Six years ago, Lourdes decided to close her butcher’s shop, keep the great jamón ibérico they used to sell, and offer it in a new tapas bar in Gràcia. Her first idea was to open a vermuteria following the example of Quimet & Quimet, with high-quality preserved food products and just a few cooked dishes to serve with the vermouth; she figured it would mainly appeal to a middle-aged crowd. But thanks to her excellent home cooking, she found her own personal style, and patrons – all kinds of people from the neighborhood in the mornings, mostly young people during the evenings and weekends – began to be seduced by her elaborate hot tapas. Lourdes was at first surprised to discover that “young people have good taste and they really value my food. It is very rewarding. They especially love my potato bomb,” she says. Indeed, her potato bomb is a real winner, both delicate in flavor and packing an explosive punch. The large ball of creamy mashed potatoes contains tasty veal cheek and foie gras inside, and is topped with a spicy sauce of tomato, nuts, black pepper and cayenne.

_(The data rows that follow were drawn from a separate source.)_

(* ===== verification/SqlQueue.v ===== *)
(** * The production queue: what the control plane can count on

    [SQLStore] as a [JobStore], and the theorems about its job methods: leases
    are exclusive, attempts are bounded, the best jobs go first, enqueueing is
    idempotent under concurrent schedulers, and completing a restore job
    executes its approval. *)

From Stdlib Require Import QArith.
From S2P Require Import Prelude GoStd Json Sha256 Model Payloads QueueSpec SqlStore SqlJobs.
#[global] Open Scope Z_scope.

Module SqlQueue.
Import Sql SqlJobs.

Section SqlQueue.
Context {MO : MapOrder}.
Implicit Types (s : SQLStore) (now t : Time) (j : Job).

Definition exec (now : Time) (c : job_call) (s : SQLStore) : SQLStore * list event :=
  match c with
  | CallEnqueue token j =>
      match Enqueue now token j s with
      | (s', Ok (j', true)) => (s', [Enqueued j'.(Job_ID)])
      | (s', _) => (s', [])
      end
  | CallLease owner limit lease =>
      match Lease now owner limit lease s with
      | (s', Ok js) => (s', [Leased owner (time_add now lease) (Job_ID <$> js)])
      | (s', _) => (s', [])
      end
  | CallComplete id owner _ =>
      match Complete now id owner s with
      | (s', Ok _) => (s', [Completed id owner])
      | (s', _) => (s', [])
      end
  | CallFail id owner detail retry =>
      match Fail now id owner detail retry s with
      | (s', Ok _) => (s', [Failed id owner])
      | (s', _) => (s', [])
      end
  | CallRetry id later =>
      match RetryJob now later id s with
      | (s', Ok _) => (s', [Retried id])
      | (s', _) => (s', [])
      end
  end.

(** The only demand on callers: submitted jobs have not run yet. *)
Definition call_ok (c : job_call) (_ : SQLStore) : Prop :=
  match c with CallEnqueue _ j => job_request j | _ => True end.

Lemma step_run now e q q' : qstep now e q q' → qrun q (stamp now [e]) q'.
Proof. intros H. econstructor; [exact H|constructor]. Qed.

Lemma no_step_run now q : qrun q (stamp now []) q.
Proof. constructor. Qed.

Lemma exec_refines now c s s' evs :
  wf s → call_ok c s → exec now c s = (s', evs) →
  wf s' ∧ qrun (view s) (stamp now evs) (view s').
Proof.
  intros Hwf Hok. destruct c as [token j|owner limit lease|id owner later|id owner d r|id later];
    simpl in *.
  - unfold Enqueue. pose proof (prepare_job_insertable now token j Hok) as Hins.
    destruct (find_active _ s) as [x|].
    { unfold existing_job. destruct (GetJob _ s); intros E; simplify_eq;
        (split; [done|apply no_step_run]). }
    destruct (EnqueueInsert _ s) as [s1 r] eqn:E.
    destruct r as [[j' [|]]|e]; intros E'; simplify_eq.
    + destruct (EnqueueInsert_new now _ _ _ _ Hwf Hins E) as (? & Hst & _ & ->).
      split; [done|by apply step_run].
    + apply EnqueueInsert_old in E as [-> _]; [split; [done|apply no_step_run]|done..].
    + apply EnqueueInsert_old in E as [-> _]; [split; [done|apply no_step_run]|done..].
  - destruct (Lease_ok now owner limit lease s Hwf) as (s1 & js & E). rewrite E.
    intros E'; simplify_eq. destruct (Lease_step _ _ _ _ _ _ _ Hwf E) as [Hst _].
    split; [|by apply step_run]. pose proof (Lease_wf now owner limit lease s Hwf) as H.
    by rewrite E in H.
  - destruct (Complete now id owner s) as [s1 [[]|e]] eqn:E; intros E'; simplify_eq.
    + apply Complete_step in E as [? ?]; [|done]. by split; [|apply step_run].
    + apply Complete_err in E as ->. split; [done|apply no_step_run].
  - destruct (Fail now id owner d r s) as [s1 [[]|e]] eqn:E; intros E'; simplify_eq.
    + apply Fail_step in E as [? ?]; [|done]. by split; [|apply step_run].
    + apply Fail_err in E as ->. split; [done|apply no_step_run].
  - destruct (RetryJob now later id s) as [s1 [[]|e]] eqn:E; intros E'; simplify_eq.
    + apply RetryJob_step in E as [? ?]; [|done]. by split; [|apply step_run].
    + unfold RetryJob in E. repeat (case_match || case_if); simplify_eq;
        (split; [done|apply no_step_run]).
Qed.

#[export] Instance sql_job_store : JobStore SQLStore := {
  js_view := view; js_wf := wf; js_ok := call_ok; js_exec := exec;
  js_wf_inv s := fun H : wf s => proj2 H;
  js_refines := exec_refines
}.

(** ** Lemmas for the theorems *)

Lemma wf_empty : wf empty_store.
Proof. apply jobs_wf_empty. Qed.

Lemma leased_copy_of now owner until j :
  0 ≤ j.(Job_Attempts) < j.(Job_MaxAttempts) → j.(Job_MaxAttempts) ≤ max_int64 →
  leased_copy now owner until j = take_lease now owner until j.
Proof.
  intros Ha Hm. unfold leased_copy, take_lease. simpl. rewrite wrap64_id; [done|].
  unfold in_int64, min_int64, max_int64, two63 in *. lia.
Qed.

(** The jobs a [Lease] returns are the rows it wrote. *)
Lemma Lease_returned now owner limit lease s s' js j :
  wf s → Lease now owner limit lease s = (s', Ok js) → j ∈ js →
  ∃ x, s.(jobs) !! j.(Job_ID) = Some x ∧ ready now owner x = true ∧
    x ∈ candidates now owner limit s ∧
    j = take_lease now owner (time_add now lease) x ∧ s'.(jobs) !! j.(Job_ID) = Some j.
Proof.
  intros Hwf E Hj. pose proof (Lease_eq now owner limit lease s Hwf) as E'.
  rewrite E in E'. injection E' as Hs' Hjs. rewrite Hjs in Hj.
  apply list_elem_of_fmap in Hj as (x & -> & Hx).
  pose proof (elem_of_candidates _ _ _ _ _ Hx) as [Hr [id Hid]].
  pose proof (wf_lookup _ _ _ Hwf Hid) as Hxi. rewrite <- Hxi in Hid.
  destruct (wf_job_inv _ _ _ Hwf Hid) as (H1 & H2 & _). simpl in *.
  pose proof Hr as Ha. rewrite ready_of in Ha. apply available_attempts in Ha. simpl in Ha.
  rewrite leased_copy_of by lia. exists x. split_and!; try done.
  pose proof (lookup_Lease now owner limit lease s x.(Job_ID) Hwf) as HL.
  rewrite E in HL. simpl in HL. simpl. rewrite HL, Hid. simpl.
  rewrite bool_decide_eq_true_2; [done|]. by apply list_elem_of_fmap_2.
Qed.

(** A lease call never hands out a job that is held past its time. *)
Lemma Lease_not_held now owner limit lease s s' js id j :
  wf s → Lease now owner limit lease s = (s', Ok js) → s.(jobs) !! id = Some j →
  j.(Job_Status) = JobRunning → now < j.(Job_LeaseUntil) → id ∉ Job_ID <$> js.
Proof.
  intros Hwf E Hj Hs Ht (y & -> & Hy)%list_elem_of_fmap.
  destruct (Lease_returned _ _ _ _ _ _ _ _ Hwf E Hy) as (x & Hx & Hr & _). simplify_eq.
  rewrite ready_of, available_of, lapsed_of, Hs in Hr. unfold After in Hr.
  rewrite (proj2 (Z.ltb_lt _ _) Ht) in Hr. simpl in Hr. by rewrite !andb_false_r in Hr.
Qed.

Lemma EnqueueInsert_spec p s s' r :
  insertable p → wf s → EnqueueInsert p s = (s', r) →
  wf s' ∧
  match r with
  | Ok (x, true) => x = p ∧ s'.(jobs) !! x.(Job_ID) = Some (job_row x) ∧
      no_active_twin (ajob_of x) (view s)
  | Ok (x, false) => s' = s ∧ s.(jobs) !! x.(Job_ID) = Some x ∧ status_active x = true ∧
      a_key (ajob_of x) = a_key (ajob_of p)
  | Err _ => s' = s ∧ is_Some (s.(jobs) !! p.(Job_ID))
  end.
Proof.
  intros Hins Hwf E. destruct r as [[x [|]]|e].
  - destruct (EnqueueInsert_new 0 _ _ _ _ Hwf Hins E) as (Hwf' & Hst & Hx & ->).
    split_and!; [done..|].
    revert E. unfold EnqueueInsert. destruct (_ || _) eqn:Hc.
    { destruct (find_active p s); [|done]. unfold existing_job. by destruct (GetJob _ s). }
    intros _. apply orb_false_iff in Hc as [Hn Hv].
    apply bool_decide_eq_false in Hn. apply eq_None_not_Some in Hn.
    assert (status_active (job_row p) = true) as Ha.
    { unfold status_active, job_row; simpl. by rewrite (ins_status _ Hins). }
    exact (no_active_twin_of (job_row p) s Hwf Hn Ha Hv).
  - destruct (EnqueueInsert_old _ _ _ _ Hwf E) as [-> [(y & Hy & H1 & H2 & H3)|?]]; [done| |done].
    injection Hy as ->. by split_and!.
  - destruct (EnqueueInsert_old _ _ _ _ Hwf E) as [-> [(y & Hy & _)|_]]; [done|done|].
    split_and!; [done..|].
    revert E. unfold EnqueueInsert. destruct (_ || _) eqn:Hc; [|done].
    destruct (find_active p s) as [y|] eqn:Hf.
    { apply find_active_Some in Hf as ([i Hi] & _). unfold existing_job, GetJob.
      rewrite (wf_lookup _ _ _ Hwf Hi), Hi. done. }
    intros _. apply orb_true_iff in Hc as [Hc|Hc]; [by apply bool_decide_eq_true in Hc|].
    exfalso. unfold violates_active_index in Hc. bool_to_prop.
    match goal with H : existsb _ _ = true |- _ => apply existsb_exists in H as (y & Hy & Hb) end.
    rewrite <- list_elem_of_In, elem_of_range_vals in Hy. destruct Hy as [i Hy].
    bool_to_prop. apply (find_active_None p s y i Hf Hy); [done|].
    unfold a_key; simpl in *. congruence.
Qed.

Lourdes’s talent for cooking comes through in the venue’s wide selection of traditional dishes that always manage to go beyond the basics, whether in their rich ingredients or their outstanding preparations. Highlights include the fried eggs with foie gras and Iberian ham shavings, an elaborate cod stew, a clay pot with a tasty sauté of cuttlefish with mushrooms fried in olive oil and onion sauce, and the esqueixada, a traditional salad of dried cod with fresh onions and red peppers. There is also carpaccio of beef and even cod, a potato omelet featuring Iberian ham, and a homemade Russian salad made with fresh vegetables.
But what we enjoy the most – and so, it would seem, do other customers – are Vermuteria Loú’s 20 or so different kinds of delicious croquetas, all lovingly prepared by hand by Lourdes, who makes three or four varieties per day and rotates the selection throughout the week. Fillings range from Iberian ham, ceps mushrooms with foie gras, or black Catalan sausage with parmesan cheese to prawns and monkfish, spinach with goat cheese and pine nuts, or cod, among others. On our visit, Lourdes offered us freshly made croquetas with ceps: creamy, oblong balls, thoroughly crunchy on the outside and perfectly soft inside, in which we could really appreciate the homemade béchamel sauce dressing the ceps, a very well-loved Catalan mushroom because of its intense flavor. We also tried the croquetas with jamón ibérico, which were extremely flavorful, filled with substantial pieces of ham and finely chopped onions.
Lourdes takes her croquette-making very seriously, preparing the fillings at her home a day in advance, then frying the pieces in the vermuteria throughout the day so that she can always serve them fresh. “My arm is broken from making croquettes,” she jokes. But her efforts are worth it. Another client points at the ham croquettes in the tray and exclaims, “Terrific – the best in Gràcia!” He might just be right.